(Stored data)
*** Block opens ***

Lemma obj_insert_sorted o n k v :
  array_index k = Some n →
  StronglySorted key_order o.*1 →
  StronglySorted key_order (obj_insert o n k v).*1.
Proof.
  intros Hk Hs. induction o as [|[k0 v0] o IH]; simpl in *.
  - repeat constructor.
  - apply StronglySorted_cons in Hs as [Hall Hs].
    assert (key_order k k0 → Forall (key_order k) (k0 :: o.*1)) as Hfront.
    { intros H0. constructor; [done|].
      eapply Forall_impl; [exact Hall|]. intros x Hx.
      by eapply key_order_trans. }
    destruct (array_index k0) as [n0|] eqn:H0;
      [destruct (n0 <=? n)%N eqn:Hle|]; simpl.
    + apply StronglySorted_cons. split; [|by apply IH].
      rewrite obj_insert_keys. constructor; [|done].
      unfold key_order. rewrite H0, Hk. by apply N.leb_le.
    + apply StronglySorted_cons. split; [|by apply StronglySorted_cons].
      apply Hfront. unfold key_order. rewrite H0, Hk.
      apply N.leb_gt in Hle. lia.
    + apply StronglySorted_cons. split; [|by apply StronglySorted_cons].
      apply Hfront. unfold key_order. by rewrite H0, Hk.
Qed.

Lemma obj_define_canonical o k v :
  Canonical o → Canonical (obj_define o k v).
Proof.
  intros [Hnd Hs]. unfold obj_define, Canonical.
  destruct (obj_has o k) eqn:Hh; cbv iota.
  - by rewrite obj_replace_keys.
  - apply obj_has_false, obj_get_None in Hh.
    destruct (array_index k) as [n|] eqn:Hk; cbv iota.
    + split; [|by apply obj_insert_sorted].
      rewrite obj_insert_keys. by apply NoDup_cons.
    + rewrite fmap_app. simpl. split.
      * apply NoDup_app. split; [done|]. split; [|apply NoDup_singleton].
        intros x Hx ->%list_elem_of_singleton. done.
      * apply StronglySorted_app. split; [|split; [done|repeat constructor]].
        intros x y _ ->%list_elem_of_singleton.
        unfold key_order. rewrite Hk. by destruct (array_index x).
Qed.

Lemma spread_canonical src : ∀ base,
  Canonical base → Canonical (spread base src).
Proof.
  unfold spread. induction src as [|[k v] src IH]; intros base Hb; [done|].
  simpl. apply IH. by apply obj_define_canonical.
Qed.

Lemma canonical_nil : Canonical [].
Proof. split; simpl; constructor. Qed.
(** X2.  When [response_action] calls an action function, the function's
    outcome decides the rest: a response is handed back as it is; any other
    value gives a redirect to the request's full path; an
    [ActionException] is recorded as an error message and gives the same
    redirect; any other exception propagates. *)
Theorem response_action_outcome (self : View) (request : HttpRequest)
    (queryset : QuerySet) (w : world) :
  let r := (response_action self request queryset w).1 in
  let w' := (response_action self request queryset w).2 in
  w_calls w' <> w_calls w ->
  exists func q,
    w_calls w' = (w_calls w ++ [(func, q)])%list
    /\ match call_action func self request q with
       | Ok (Response resp) => r = Ok (Some resp) /\ w_messages w' = w_messages w
       | Ok (Value _) =>
           r = Ok (Some (HttpResponseRedirect (full_path request)))
           /\ w_messages w' = w_messages w
       | Raise (ActionException e) =>
           r = Ok (Some (HttpResponseRedirect (full_path request)))
           /\ w_messages w' = (w_messages w ++ [(ERROR, e)])%list
       | Raise e => r = Raise e /\ w_messages w' = w_messages w
       end.
Proof.
  intros r w' Hcalls. subst r w'.
  destruct (response_action_cases self request queryset w)
    as [(lv & msg & E)|[(key & E)|[(e & He & E)|(func & q & Hq & E)]]];
    rewrite E in Hcalls |- *.
  - done.
  - done.
  - done.
  - exists func, q. split; [apply perform_action_calls|].
    unfold ViewsMixins.perform_action.
    destruct (call_action func self request q) as [[resp|v]|e]; try done.
    by destruct e.
Qed.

*** Block closes ***

* **THE TASK**
Exact duplication of all the data above is expected.

* **COMPLETED EXERCISE**
Lemma obj_insert_sorted o n k v :
  array_index k = Some n →
  StronglySorted key_order o.*1 →
  StronglySorted key_order (obj_insert o n k v).*1.
Proof.
  intros Hk Hs. induction o as [|[k0 v0] o IH]; simpl in *.
  - repeat constructor.
  - apply StronglySorted_cons in Hs as [Hall Hs].
    assert (key_order k k0 → Forall (key_order k) (k0 :: o.*1)) as Hfront.
    { intros H0. constructor; [done|].
      eapply Forall_impl; [exact Hall|]. intros x Hx.
      by eapply key_order_trans. }
    destruct (array_index k0) as [n0|] eqn:H0;
      [destruct (n0 <=? n)%N eqn:Hle|]; simpl.
    + apply StronglySorted_cons. split; [|by apply IH].
      rewrite obj_insert_keys. constructor; [|done].
      unfold key_order. rewrite H0, Hk. by apply N.leb_le.
    + apply StronglySorted_cons. split; [|by apply StronglySorted_cons].
      apply Hfront. unfold key_order. rewrite H0, Hk.
      apply N.leb_gt in Hle. lia.
    + apply StronglySorted_cons. split; [|by apply StronglySorted_cons].
      apply Hfront. unfold key_order. by rewrite H0, Hk.
Qed.

Lemma obj_define_canonical o k v :
  Canonical o → Canonical (obj_define o k v).
Proof.
  intros [Hnd Hs]. unfold obj_define, Canonical.
  destruct (obj_has o k) eqn:Hh; cbv iota.
  - by rewrite obj_replace_keys.
  - apply obj_has_false, obj_get_None in Hh.
    destruct (array_index k) as [n|] eqn:Hk; cbv iota.
    + split; [|by apply obj_insert_sorted].
      rewrite obj_insert_keys. by apply NoDup_cons.
    + rewrite fmap_app. simpl. split.
      * apply NoDup_app. split; [done|]. split; [|apply NoDup_singleton].
        intros x Hx ->%list_elem_of_singleton. done.
      * apply StronglySorted_app. split; [|split; [done|repeat constructor]].
        intros x y _ ->%list_elem_of_singleton.
        unfold key_order. rewrite Hk. by destruct (array_index x).
Qed.

Lemma spread_canonical src : ∀ base,
  Canonical base → Canonical (spread base src).
Proof.
  unfold spread. induction src as [|[k v] src IH]; intros base Hb; [done|].
  simpl. apply IH. by apply obj_define_canonical.
Qed.

Lemma canonical_nil : Canonical [].
Proof. split; simpl; constructor. Qed.
(** X2.  When [response_action] calls an action function, the function's
    outcome decides the rest: a response is handed back as it is; any other
    value gives a redirect to the request's full path; an
    [ActionException] is recorded as an error message and gives the same
    redirect; any other exception propagates. *)
Theorem response_action_outcome (self : View) (request : HttpRequest)
    (queryset : QuerySet) (w : world) :
  let r := (response_action self request queryset w).1 in
  let w' := (response_action self request queryset w).2 in
  w_calls w' <> w_calls w ->
  exists func q,
    w_calls w' = (w_calls w ++ [(func, q)])%list
    /\ match call_action func self request q with
       | Ok (Response resp) => r = Ok (Some resp) /\ w_messages w' = w_messages w
       | Ok (Value _) =>
           r = Ok (Some (HttpResponseRedirect (full_path request)))
           /\ w_messages w' = w_messages w
       | Raise (ActionException e) =>
           r = Ok (Some (HttpResponseRedirect (full_path request)))
           /\ w_messages w' = (w_messages w ++ [(ERROR, e)])%list
       | Raise e => r = Raise e /\ w_messages w' = w_messages w
       end.
Proof.
  intros r w' Hcalls. subst r w'.
  destruct (response_action_cases self request queryset w)
    as [(lv & msg & E)|[(key & E)|[(e & He & E)|(func & q & Hq & E)]]];
    rewrite E in Hcalls |- *.
  - done.
  - done.
  - done.
  - exists func, q. split; [apply perform_action_calls|].
    unfold ViewsMixins.perform_action.
    destruct (call_action func self request q) as [[resp|v]|e]; try done.
    by destruct e.
Qed.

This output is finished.